After dinner last night, I said to Sasha: Maybe this is going to sound strange, but it’s the days when I’m most productive that I feel the most pointless.
And she looked at me like I’d lost my mind and got up to do the dishes, but not before saying, It doesn’t do you any good to think that way.
I wanted her to be right. I wanted to concede to her point.
But.
Being the argumentative over-thinker that I am, I didn’t. Instead I rambled on for a few minutes before coming to this idea: Confronting this emotion – this completely irrational feeling of pointlessness in the face of productivity – is absolutely essential to being a writer. Every day, I get up and write things down, and every day I battle that thought: Why am I doing this? And everyday I don’t have an answer, except to write more. And no matter how much I write, it will probably never feel like enough. As a writer, this will go on forever.
To which Sasha said, Ah, the void. You’re writing into the void. Very existential, babe.
Just call me Sartre.
I like the idea of the void better than the other image I so often conjure for myself, which is a brick wall that I repeatedly bash up against.
. . .
Brevity Magazine recently posted some advice for post-MFA despair. I’m sure post-MFA is an SEO keyword or something, because you don’t need an MFA for despair. Despair is a human condition. Especially if you’re a writer. Nevertheless, it’s always good to read other writers’ advice on coping with that eternal question: What’s the point?
I wonder though, if coping is the right word. I wonder if What’s the point? needs to be embraced, needs to be championed.
What, after all, is the point? Of anything at all. I’m no nihilist, but seriously, when you think about it – what do we really do anything for? Most of what we deem necessary in our lives is societal conditioning. We ascribe meaning to apparently meaningless things. (I am in no way exempt from this: I see a hawk perched on a highway sign and immediately my brain says something like, Oh, the universe is telling me to have some perspective.) We think refrigerators and antibacterial soap are necessary. We wear shoes and bras and other ridiculous things because of cultural expectation. Lots of us park ourselves in front of a pixilated screen on a regular basis and willingly watch commercials for carbonated sugar water and foods made of little more than high fructose corn syrup.
I don’t have to look super-far to find plenty of perfectly “normal” activities that make me go: What’s the point?!?
. . .
Writing doesn’t always seem normal. It feels like a pathological condition most days.

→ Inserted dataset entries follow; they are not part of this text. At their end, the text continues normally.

Lemma ulp_recv_at s u p cs rest :
  ssl_up s -> ssl_pending s = cs ++ rest -> ulp_records (length (ubuffer u)) p cs ->
  exists u' s', supl_ulp_recv s u = Some (0, u', s') /\ pdu u' = Some p /\
    size u' = Z.of_nat (length (concat cs)) /\ length (ubuffer u') = length (ubuffer u) /\
    ssl_up s' /\ ssl_pending s' = rest /\ ssl_sent s' = ssl_sent s.
Proof.
  intros Hup Hpend ((C & Hv & Ho) & Hl & Hroom & Hne & H2). destruct cs as [|c cs]; [cbn in H2; lia|].
  change (default [] (head (c :: cs))) with c in H2. apply Forall_cons_1 in Hne as [Hc Hne].
  set (o := concat (c :: cs)) in *. assert (Eo : o = c ++ concat cs) by done.
  pose proof (f_equal length Eo) as Hol. rewrite length_app in Hol. set (N := length (ubuffer u)) in *.
  unfold supl_ulp_recv.
  destruct (ssl_read_up s N c (cs ++ rest) Hup Hpend Hc ltac:(lia)) as (s1 & Hrd & Hup1 & Hp1 & Hs1).
  fold N. rewrite Hrd, Nat.min_r, (take_ge c) by lia. rewrite (proj2 (Nat.ltb_ge _ _)) in Hp1 by lia.
  rewrite (proj2 (Z.leb_gt _ 0)) by lia. set (buf := splice (ubuffer u) 0 c).
  assert (Hbl : length buf = N) by (apply length_splice; unfold N in *; lia).
  assert (Hbt : take (length c) buf = take (length c) o).
  { unfold buf, splice. rewrite take_0. cbn [app]. rewrite Eo, !take_app_length. done. }
  set (k := Nat.min (length c) 6).
  assert (Hk : take (Z.to_nat (if Z.of_nat (length c) <? 6 then Z.of_nat (length c) else 6)) buf = take k o).
  { replace (Z.to_nat _) with k by (unfold k; destruct (Z.ltb_spec (Z.of_nat (length c)) 6); lia).
    rewrite <- (Nat.min_l k (length c)), <- !take_take by (unfold k; lia). by rewrite Hbt. }
  rewrite Hk.
  assert (Hcode : C <> []).
  { intros E. apply octets_of_length in Ho. rewrite E in Ho. change (octets_needed (length [])) with 0 in Ho. lia. }
  assert (Hfin : forall buf' s', take (length o) buf' = o -> length buf' = N -> ssl_up s' -> ssl_pending s' = rest ->
    ssl_sent s' = ssl_sent s -> exists u' s'',
      ('(d, u2) ← supl_ulp_decode {| pdu := pdu u; size := Z.of_nat (length o); ubuffer := buf' |};
       if negb (d =? 0) then Some (E_SUPL_DECODE, u2, s') else Some (0, u2, s')) = Some (0, u', s'') /\
      pdu u' = Some p /\ size u' = Z.of_nat (length o) /\ length (ubuffer u') = N /\
      ssl_up s'' /\ ssl_pending s'' = rest /\ ssl_sent s'' = ssl_sent s).
  { intros buf' s' Ht Hlb Hu' Hp' Hs'. unfold supl_ulp_decode. cbn [size ubuffer pdu]. rewrite Nat2Z.id, Ht.
    rewrite (received_whole calloc_ulp p C o) by done. cbn [mbind option_bind].
    eexists _, s'. split; [done|]. cbn [pdu size ubuffer]. by split_and!. }
  destruct (decide (k < length o)%nat) as [Hlt|Hge].
  - destruct (decode_prefix p C o k Hv Ho Hlt) as (first & -> & Hf). cbn [mbind option_bind].
    rewrite (proj2 (Nat.leb_le 2 k)) in Hf by (unfold k; lia). rewrite Hf, Hl.
    destruct (recv_loop_at o rest N cs s1 buf (length c)) as (buf' & s' & -> & Ht' & Hl' & Hu' & Hp' & Hs');
      [done|done|by rewrite Eo, drop_app_length|done|done|lia|lia|lia|].
    cbn [mbind option_bind]. change (0 <? 0) with false. cbn iota.
    apply Hfin; [done|by rewrite Hl'|done|done|by rewrite Hs'].
  - assert (Hcs : length c = length o) by (unfold k in Hge; lia).
    assert (cs = []) as ->.
    { destruct cs as [|c2 cs]; [done|]. apply Forall_cons_1 in Hne as [Hc2 _]. cbn [concat] in Hol.
      rewrite length_app in Hol. destruct c2; [done|]. cbn [length] in Hol. lia. }
    rewrite take_ge by lia. rewrite (received_whole calloc_ulp p C o) by done.
    cbn [mbind option_bind]. change (0 <? 0) with false. cbn iota. rewrite Hcs.
    apply Hfin; try done. rewrite <- Hcs, Hbt. by rewrite take_ge by lia.
Qed.

(** A first read of one octet: the length is not there yet, and the rest is not read. *)
Lemma ulp_recv_one_octet s u (p : ULP_PDU_t) C x o rest :
  ssl_up s -> ssl_pending s = [x] :: rest -> uper_receives p C -> octets_of C (x :: o) -> o <> [] ->
  (0 < length (ubuffer u))%nat ->
  exists u' s', supl_ulp_recv s u = Some (E_SUPL_DECODE, u', s') /\ ssl_pending s' = rest.
Proof.
  intros Hup Hpend Hv Ho Hne Hroom. unfold supl_ulp_recv.
  destruct (ssl_read_up s (length (ubuffer u)) [x] rest Hup Hpend) as (s1 & -> & _ & Hp1 & _); [done|done|].
  cbn [length] in Hp1 |- *. rewrite (proj2 (Nat.ltb_ge _ _)) in Hp1 by lia. rewrite Nat.min_r by lia.
  rewrite (take_ge [x]) by (cbn; lia). change (Z.of_nat 1 <=? 0) with false. change (Z.of_nat 1 <? 6) with true. cbn iota.
  assert (Hb : take 1 (splice (ubuffer u) 0 [x]) = take 1 (x :: o)) by done.
  change (Z.to_nat (Z.of_nat 1)) with 1%nat. rewrite Hb.
  assert (1 < length (x :: o))%nat by (destruct o; [done|cbn; lia]).
  destruct (decode_prefix p C (x :: o) 1 Hv Ho) as (first & Hdec & Hf); [done|]. rewrite Hdec. cbn [mbind option_bind].
  change (2 <=? 1)%nat with false in Hf. cbn iota in Hf. rewrite Hf.
  assert (Hl : recv_loop (length (ubuffer u)) s1 (splice (ubuffer u) 0 [x]) (Z.of_nat 1) 0 =
               Some (0, Z.of_nat 1, splice (ubuffer u) 0 [x], s1)) by by destruct (length (ubuffer u)).
  rewrite Hl. cbn [mbind option_bind]. change (0 <? 0) with false. cbn iota.
  unfold supl_ulp_decode. cbn [size ubuffer]. change (Z.to_nat (Z.of_nat 1)) with 1%nat. rewrite Hb, Hdec.
  cbn [mbind option_bind]. eexists _, s1. split; [done|done].
Qed.

(** *** Encoding *)

(** [tmp] is the scratch space of the encoder. *)
Context (tmp : list Z) (Htmp : bytes tmp) (Htmp32 : length tmp = 32%nat).

(** The messages of the client can be encoded and fit the buffer of a [supl_ulp_t]. *)
Definition client_ok (room : nat) (p : ULP_PDU_t) : Prop :=
  exists C, uper_sends p C /\ octets_needed (length C) <= Z.of_nat room < 65536.

(** Encoding a ULP message that fits: the second encoding has the message's own size in octets
    in its length field and the same size, and the buffer is zero behind it. *)
Lemma ulp_encode_at u p : pdu u = Some p -> client_ok (length (ubuffer u)) p ->
  exists m, wire p m /\ (2 <= length m <= length (ubuffer u))%nat /\
    supl_ulp_encode tmp u =
      Some (0, {| pdu := Some (with_length p (Z.of_nat (length m))); size := Z.of_nat (length m);
                  ubuffer := m ++ replicate (length (ubuffer u) - length m) 0 |}).
Proof.
  intros Hp (C & Hv & Hfit & Hroom). unfold supl_ulp_encode. rewrite Hp. cbn [mbind option_bind].
  destruct (sent_to_buffer tmp p C (ubuffer u) Hv Htmp Htmp32 Hfit) as (o & _ & _ & ->). cbn [mbind option_bind].
  rewrite (proj2 (Z.eqb_neq _ (-1))) by lia. cbn [negb].
  change (Z.shiftr (Z.of_nat (length C) + 7) 3) with (octets_needed (length C)). pose proof (octets_needed_nonneg (length C)).
  destruct (ulp_sends_length p C (octets_needed (length C)) Hv ltac:(lia)) as (H16 & C' & Hv' & HC').
  destruct (sent_to_buffer tmp _ C' (replicate (length (ubuffer u)) 0) Hv' Htmp Htmp32) as (m & Hm & Hml & ->); [by rewrite length_replicate, HC'|].
  cbn [mbind option_bind]. rewrite HC' in Hml |- *. rewrite (proj2 (Z.ltb_lt 0 _)) by lia.
  change (Z.shiftr (Z.of_nat (length C) + 7) 3) with (octets_needed (length C)). rewrite Z.eqb_refl. cbn [andb].
  exists m. rewrite Hml, drop_replicate. split; [by exists C'; rewrite Hml|]. split; [|done].
  assert (2 <= octets_needed (length C)); [|lia]. unfold octets_needed. rewrite Z.shiftr_div_pow2 by lia. apply Z.div_le_lower_bound; lia.
Qed.
Definition NativeEnumerated_encode_uper {K} {HS : Sink K} (specs : asn_INTEGER_specifics_t)
    (ct : option asn_per_constraint_t) (native : Z) (po : asn_per_outp_t K) : option (Z * asn_per_outp_t K) :=
  match ct with
  | None => Some (-1, po)
  | Some c =>
      if native <? 0 then Some (-1, po)
      else
        kf ← bsearch (length (value2enum specs)) native (value2enum specs) 0 (map_count specs);
        match kf with
        | None => Some (-1, po)
        | Some value =>
            let inext := (0 <=? range_bits c) && (enum_root specs <=? value) in
            if has_flag c APC_EXTENSIBLE then
              '(r, po1) ← per_put_few_bits po (Z.b2z inext) 1;
              if negb (r =? 0) then Some (-1, po1)
              else encode_enum specs (if inext then None else ct) inext value po1
            else if inext then Some (-1, po)
            else encode_enum specs ct inext value po
        end
  end.

Definition NativeEnumerated (specs : asn_INTEGER_specifics_t) (own : option asn_per_constraints_t) : asn_TYPE_descriptor_t :=
  {| uper_codec constraints :=
       let ct := AsnTypes.value <$> which constraints own in
       {| enc K HS v po := match v with V_int z => NativeEnumerated_encode_uper specs ct z po | _ => None end;
          dec := NativeEnumerated_decode_uper specs ct |} |}.

(** *** Specification *)

Fixpoint increasing (l : list Z) : bool :=
  match l with
  | x :: (y :: _) as t => (x <? y) && increasing t
  | _ => true
  end.

Fixpoint index_of (z : Z) (l : list Z) : nat :=
  match l with
  | [] => 0
  | x :: t => if x =? z then 0 else S (index_of z t)
  end.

That sharp edge of one’s own limitations, that looming specter of pointlessness, will always, always exist.
Despair, like doubt, can kill you if you give it too much power. But without it, there is no chance for growth.
Strange as it may sound, the void is kind of a cool thing. It’s big and endless, which means it has space for you and your writing to be big and endless.
Call me an optimist. I am. A cynic, absolutely. But an optimist too.
So instead of turning away from the void, why not stare right into it? Why not make peace with it? Why not say, Alright void, you asked for it, and give it everything you’ve got.